An outcry from various groups in the city, including by associations of teachers and students in the sprawling and verdant campus in Deonar, led to TISS withdrawing the notices. The immediate trigger — and salve — was the Tata Education Trust (TET); the power behind TISS at its inception, it withdrew a grant and later restored it, ostensibly in response to the backlash. A student body has, however, alleged that staff of the Advanced Centre for Women’s Studies, whose salaries did not come from the Trust funds but from the University Grants Commission, were also terminated.

TISS began as a college of social work, especially focused on training young Indians as labour officers when the Factories Act of the colonial government called for such posts in a factory with more than 500 workers. Other students went on to work in urban charities that were emerging to take care of destitutes, provide food and medicines to the needy, and so on. From there, TISS expanded to a university with campuses also in Tuljapur, Hyderabad, and Guwahati following the UGC norms and rules. The Tata Education Trust continued a limited involvement, funding a few programmes and projects.

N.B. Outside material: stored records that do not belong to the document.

(* ===== verification/Migrations.v ===== *)
(** * Database migrations

    src/alembic/versions/: every revision as the list of statements its
    [upgrade] and [downgrade] issue, over a schema (tables with columns, keys,
    constraints and indexes) and over the rows of the tables; and the tables
    that the SQLAlchemy models of src/app/infrastructure/persistence/models/
    declare.  What the statements do is PostgreSQL's documented behaviour; a
    statement that PostgreSQL refuses is [None]. *)

From S2P Require Import Prelude Numerals PyVal States.

(** ** Schemas *)

Inductive column_type : Type :=
| TUuid | TString (length : nat) | TText | TJsonb | TInteger | TTimestamp.

#[export] Instance column_type_eq_dec : EqDecision column_type.
Proof. solve_decision. Defined.

Record column : Type := Column {
  col_type : column_type;
  col_nullable : bool;
  col_default : option string;
}.

Record foreign_key_constraint : Type := ForeignKey {
  fk_columns : list string;
  fk_table : string;
  fk_refs : list string;
  fk_ondelete : string;
}.

Record index : Type := Index { ix_columns : list string; ix_unique : bool }.

(** [column IN (values)], the only form of check the schema has. *)
Record check_in : Type := CheckIn { ck_column : string; ck_values : list string }.

Record table : Type := Table {
  t_columns : gmap string column;
  t_primary : list string;
  t_foreign : gmap string foreign_key_constraint;
  t_unique : gmap string (list string);
  t_checks : gmap string check_in;
  t_indexes : gmap string index;
}.

#[export] Instance column_eq_dec : EqDecision column.
Proof. solve_decision. Defined.
#[export] Instance foreign_key_constraint_eq_dec : EqDecision foreign_key_constraint.
Proof. solve_decision. Defined.
#[export] Instance index_eq_dec : EqDecision index.
Proof. solve_decision. Defined.
#[export] Instance check_in_eq_dec : EqDecision check_in.
Proof. solve_decision. Defined.
#[export] Instance table_eq_dec : EqDecision table.
Proof. solve_decision. Defined.

Abbreviation schema := (gmap string table).

(** ** Rows *)

Inductive sql_value : Type :=
| VNull | VText (s : string) | VUuid (u : UUID) | VInt (z : Z) | VTime (t : Z) | VJson (v : pyobj).

Abbreviation row := (gmap string sql_value).

(** The rows of each table. *)
Abbreviation table_rows := (gmap string (list row)).

(** The value of a column; one that is not stored is NULL. *)
Definition cell (r : row) (c : string) : sql_value := default VNull (r !! c).
Definition is_null (v : sql_value) : bool := match v with VNull => true | _ => false end.

(** SQL equality on the key types: never true of NULL. *)
Definition sql_equal (v v' : sql_value) : bool :=
  match v, v' with
  | VText s, VText s' => String.eqb s s'
  | VUuid u, VUuid u' => N.eqb u u'
  | VInt z, VInt z' => Z.eqb z z'
  | VTime t, VTime t' => Z.eqb t t'
  | _, _ => false
  end.

(** ** Statements *)

(** The items of a [create_table]. *)
Inductive table_item : Type :=
| Col (name : string) (type : column_type) (nullable : bool) (server_default : option string)
| ForeignKeyConstraint (columns : list string) (ref_table : string) (refs : list string) (ondelete : string)
| PrimaryKeyConstraint (columns : list string)
| UniqueConstraint (columns : list string) (name : string).

(** The conditions of the two kinds of [UPDATE]. *)
Inductive condition : Type := IsNull (column : string) | Equals (column : string) (value : string).

Inductive statement : Type :=
| create_table (name : string) (items : list table_item)
| drop_table (name : string)
| create_index (name table : string) (columns : list string) (unique : bool)
| drop_index (name table : string)
| add_column (table name : string) (type : column_type) (nullable : bool)
| drop_column (table name : string)
| alter_nullable (table name : string) (nullable : bool)
| rename_column (table name new_name : string)
| drop_foreign_key (table name : string)
| drop_check (table name : string)
| create_foreign_key (name table ref_table : string) (columns refs : list string) (ondelete : string)
| create_check_constraint (name table : string) (check : check_in)
| update (table column value : string) (where_ : condition).

(** *** On the schema *)

Definition empty_table : table := Table ∅ [] ∅ ∅ ∅ ∅.

Definition with_columns (t : table) (c : gmap string column) : table :=
  Table c (t_primary t) (t_foreign t) (t_unique t) (t_checks t) (t_indexes t).
Definition with_foreign (t : table) (f : gmap string foreign_key_constraint) : table :=
  Table (t_columns t) (t_primary t) f (t_unique t) (t_checks t) (t_indexes t).
Definition with_checks (t : table) (c : gmap string check_in) : table :=
  Table (t_columns t) (t_primary t) (t_foreign t) (t_unique t) c (t_indexes t).
Definition with_indexes (t : table) (i : gmap string index) : table :=
  Table (t_columns t) (t_primary t) (t_foreign t) (t_unique t) (t_checks t) i.

Definition declared (t : table) (columns : list string) : bool :=
  forallb (λ c, bool_decide (is_Some (t_columns t !! c))) columns.

(** The columns a foreign key refers to are the primary key of their table. *)
Definition references (s : schema) (ref_table : string) (refs : list string) : bool :=
  match s !! ref_table with Some t => bool_decide (t_primary t = refs) | None => false end.

(** The name PostgreSQL gives to a foreign key without one. *)
Definition foreign_key_name (table : string) (columns : list string) : string :=
  table +:+ "_" +:+ String.concat "_" columns +:+ "_fkey".

Definition add_item (s : schema) (name : string) (t : table) (item : table_item) : option table :=
  match item with
  | Col c ty nullable dflt =>
      if bool_decide (is_Some (t_columns t !! c)) then None
      else Some (with_columns t (<[c := Column ty nullable dflt]> (t_columns t)))
  | ForeignKeyConstraint columns ref_table refs ondelete =>
      if declared t columns && references s ref_table refs then
        Some (with_foreign t (<[foreign_key_name name columns :=
          ForeignKey columns ref_table refs ondelete]> (t_foreign t)))
      else None
  | PrimaryKeyConstraint columns =>
      if declared t columns && bool_decide (t_primary t = []) then
        Some (Table (t_columns t) columns (t_foreign t) (t_unique t) (t_checks t) (t_indexes t))
      else None
  | UniqueConstraint columns constraint =>
      if declared t columns then
        Some (Table (t_columns t) (t_primary t) (t_foreign t) (<[constraint := columns]> (t_unique t))
          (t_checks t) (t_indexes t))
      else None
  end.

Fixpoint add_items (s : schema) (name : string) (t : table) (items : list table_item) : option table :=
  match items with
  | [] => Some t
  | item :: items' => t' ← add_item s name t item; add_items s name t' items'
  end.

Definition index_exists (s : schema) (name : string) : bool :=
  existsb (λ kt, bool_decide (is_Some (t_indexes kt.2 !! name))) (map_to_list s).

(** Another table refers to [table], or to its column [c]. *)
Definition referenced_table (s : schema) (table : string) : bool :=
  existsb (λ kt, negb (String.eqb kt.1 table) &&
    existsb (λ kf, String.eqb (fk_table kf.2) table) (map_to_list (t_foreign kt.2))) (map_to_list s).
Definition referenced_column (s : schema) (table c : string) : bool :=
  existsb (λ kt, existsb (λ kf, String.eqb (fk_table kf.2) table && memb c (fk_refs kf.2))
    (map_to_list (t_foreign kt.2))) (map_to_list s).

Definition renamed (c c' x : string) : string := if String.eqb x c then c' else x.
Definition rename_all (c c' : string) (l : list string) : list string := renamed c c' <$> l.

(** A renamed column keeps its place in every constraint and index. *)
Definition rename_in_table (c c' : string) (t : table) : option table :=
  col ← t_columns t !! c;
  if bool_decide (is_Some (t_columns t !! c')) then None
  else Some (Table (<[c' := col]> (delete c (t_columns t))) (rename_all c c' (t_primary t))
    ((λ f, ForeignKey (rename_all c c' (fk_columns f)) (fk_table f) (fk_refs f) (fk_ondelete f)) <$> t_foreign t)
    (rename_all c c' <$> t_unique t)
    ((λ k, CheckIn (renamed c c' (ck_column k)) (ck_values k)) <$> t_checks t)
    ((λ i, Index (rename_all c c' (ix_columns i)) (ix_unique i)) <$> t_indexes t)).

(** The references of other tables follow. *)
Definition rename_references (table c c' : string) (s : schema) : schema :=
  (λ t, with_foreign t ((λ f, if String.eqb (fk_table f) table
     then ForeignKey (fk_columns f) (fk_table f) (rename_all c c' (fk_refs f)) (fk_ondelete f) else f)
       <$> t_foreign t)) <$> s.

(** A dropped column takes along the constraints and indexes it is part of. *)
Definition drop_from_table (c : string) (t : table) : table :=
  Table (delete c (t_columns t)) (if memb c (t_primary t) then [] else t_primary t)
    (filter (λ kf, c ∉ fk_columns kf.2) (t_foreign t))
    (filter (λ ku, c ∉ ku.2) (t_unique t))
    (filter (λ kc, ck_column kc.2 ≠ c) (t_checks t))
    (filter (λ ki, c ∉ ix_columns ki.2) (t_indexes t)).

Definition schema_statement (st : statement) (s : schema) : option schema :=
  match st with
  | create_table name items =>
      if bool_decide (is_Some (s !! name)) then None
      else t ← add_items s name empty_table items; Some (<[name := t]> s)
  | drop_table name =>
      if bool_decide (is_Some (s !! name)) && negb (referenced_table s name) then Some (delete name s) else None
  | create_index name tn columns unique =>
      t ← s !! tn;
      if declared t columns && negb (index_exists s name)
      then Some (<[tn := with_indexes t (<[name := Index columns unique]> (t_indexes t))]> s) else None
  | drop_index name tn =>
      t ← s !! tn;
      if bool_decide (is_Some (t_indexes t !! name))
      then Some (<[tn := with_indexes t (delete name (t_indexes t))]> s) else None
  | add_column tn c ty nullable =>
      t ← s !! tn; t' ← add_item s tn t (Col c ty nullable None); Some (<[tn := t']> s)
  | drop_column tn c =>
      t ← s !! tn;
      if declared t [c] && negb (referenced_column s tn c) then Some (<[tn := drop_from_table c t]> s) else None
  | alter_nullable tn c nullable =>
      t ← s !! tn; col ← t_columns t !! c;
      if nullable && memb c (t_primary t) then None
      else Some (<[tn := with_columns t
        (<[c := Column (col_type col) nullable (col_default col)]> (t_columns t))]> s)
  | rename_column tn c c' =>
      t ← s !! tn; t' ← rename_in_table c c' t; Some (rename_references tn c c' (<[tn := t']> s))
  | drop_foreign_key tn name =>
      t ← s !! tn;
      if bool_decide (is_Some (t_foreign t !! name))
      then Some (<[tn := with_foreign t (delete name (t_foreign t))]> s) else None
  | drop_check tn name =>
      t ← s !! tn;
      if bool_decide (is_Some (t_checks t !! name))
      then Some (<[tn := with_checks t (delete name (t_checks t))]> s) else None
  | create_foreign_key name tn ref_table columns refs ondelete =>
      t ← s !! tn;
      if declared t columns && references s ref_table refs && negb (bool_decide (is_Some (t_foreign t !! name)))
      then Some (<[tn := with_foreign t (<[name := ForeignKey columns ref_table refs ondelete]> (t_foreign t))]> s)
      else None
  | create_check_constraint name tn check =>
      t ← s !! tn;
      if declared t [ck_column check] && negb (bool_decide (is_Some (t_checks t !! name)))
      then Some (<[tn := with_checks t (<[name := check]> (t_checks t))]> s) else None
  | update tn c _ where_ =>
      t ← s !! tn;
      if declared t [c] && declared t [match where_ with IsNull k => k | Equals k _ => k end] then Some s else None
  end.

(** *** On the rows *)

Definition rows_of (d : table_rows) (tn : string) : list row := default [] (d !! tn).
Definition map_rows (f : row → row) (tn : string) (d : table_rows) : table_rows := <[tn := f <$> rows_of d tn]> d.

Definition holds (where_ : condition) (r : row) : bool :=
  match where_ with
  | IsNull c => is_null (cell r c)
  | Equals c v => sql_equal (cell r c) (VText v)
  end.

(** A check is violated only when it is false, so NULL passes. *)
Definition check_ok (check : check_in) (r : row) : bool :=
  is_null (cell r (ck_column check)) ||
  existsb (λ v, sql_equal (cell r (ck_column check)) (VText v)) (ck_values check).

Definition foreign_key_ok (columns refs : list string) (ref_rows : list row) (r : row) : bool :=
  existsb (λ c, is_null (cell r c)) columns ||
  existsb (λ r', forallb (λ cc, sql_equal (cell r cc.1) (cell r' cc.2)) (zip columns refs)) ref_rows.

Definition same_cells (columns : list string) (r r' : row) : bool :=
  forallb (λ c, sql_equal (cell r c) (cell r' c)) columns.
Fixpoint all_distinct (columns : list string) (rows : list row) : bool :=
  match rows with
  | [] => true
  | r :: rows' => negb (existsb (same_cells columns r) rows') && all_distinct columns rows'
  end.

Definition row_statement (st : statement) (d : table_rows) : option table_rows :=
  match st with
  | create_table name _ => Some (<[name := []]> d)
  | drop_table name => Some (delete name d)
  | create_index _ tn columns unique =>
      if negb unique || all_distinct columns (rows_of d tn) then Some d else None
  | drop_index _ _ | drop_foreign_key _ _ | drop_check _ _ => Some d
  | add_column tn c _ nullable =>
      if nullable || bool_decide (length (rows_of d tn) = 0) then Some (map_rows (<[c := VNull]>) tn d) else None
  | drop_column tn c => Some (map_rows (delete c) tn d)
  | alter_nullable tn c nullable =>
      if nullable || forallb (λ r, negb (is_null (cell r c))) (rows_of d tn) then Some d else None
  | rename_column tn c c' => Some (map_rows (λ r, <[c' := cell r c]> (delete c r)) tn d)
  | create_foreign_key _ tn ref_table columns refs _ =>
      if forallb (foreign_key_ok columns refs (rows_of d ref_table)) (rows_of d tn) then Some d else None
  | create_check_constraint _ tn check => if forallb (check_ok check) (rows_of d tn) then Some d else None
  | update tn c v where_ => Some (map_rows (λ r, if holds where_ r then <[c := VText v]> r else r) tn d)
  end.

(** ** A migration *)

Definition database : Type := schema * table_rows.

Definition execute_statement (db : database) (st : statement) : option database :=
  s ← schema_statement st db.1; d ← row_statement st db.2; Some (s, d).

(** env.py runs the migrations in one transaction: all statements, or none. *)
Fixpoint run_statements (db : database) (sts : list statement) : option database :=
  match sts with
  | [] => Some db
  | st :: sts' => db' ← execute_statement db st; run_statements db' sts'
  end.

Along the way, TISS put in place a number of other departments and programmes — including media studies — to teach social work and social sciences, and fund research including in rural India. Its model of weaving in rigorous field work along with classroom teaching has been greatly admired and adopted elsewhere. TISS stood out, especially in the past few decades, for its involvement in the issues of social justice and poverty in and around Mumbai. Several of its reputed faculty members led research into the city’s housing, its development model, the groups marginalised and the displaced by development projects, its forgotten areas such as the M-East civic ward and so on. TISS was invited by successive governments and the Brihanmumbai Municipal Corporation to conduct studies too. It offered a balance too – the presence of the world-class IIT-Bombay, an engineering and sciences cradle, in Mumbai was matched by TISS, the premier institute of social sciences and social work.

“My discussions with the former students of TISS inform that the institute has been able to impart a pro-social culture among its students. This is important for the students of social work or personnel (or human resource) managers,” wrote Prof V Santhakumar, from the School of Development, Azim Premji University, in 2020. “…there was a degree of egalitarianism within the campus especially between students who came from underprivileged backgrounds and those from affluent families. The orientation provided in the institute has encouraged a number of students to start non-governmental organisations (NGOs) or be part of these or other civil society organisations taking up one or the other social cause. Even when they have taken up jobs as managers in industries, their concern for the workers has influenced their actions and policies (that they designed) within the overall constraints of the industrial activities,” he remarked.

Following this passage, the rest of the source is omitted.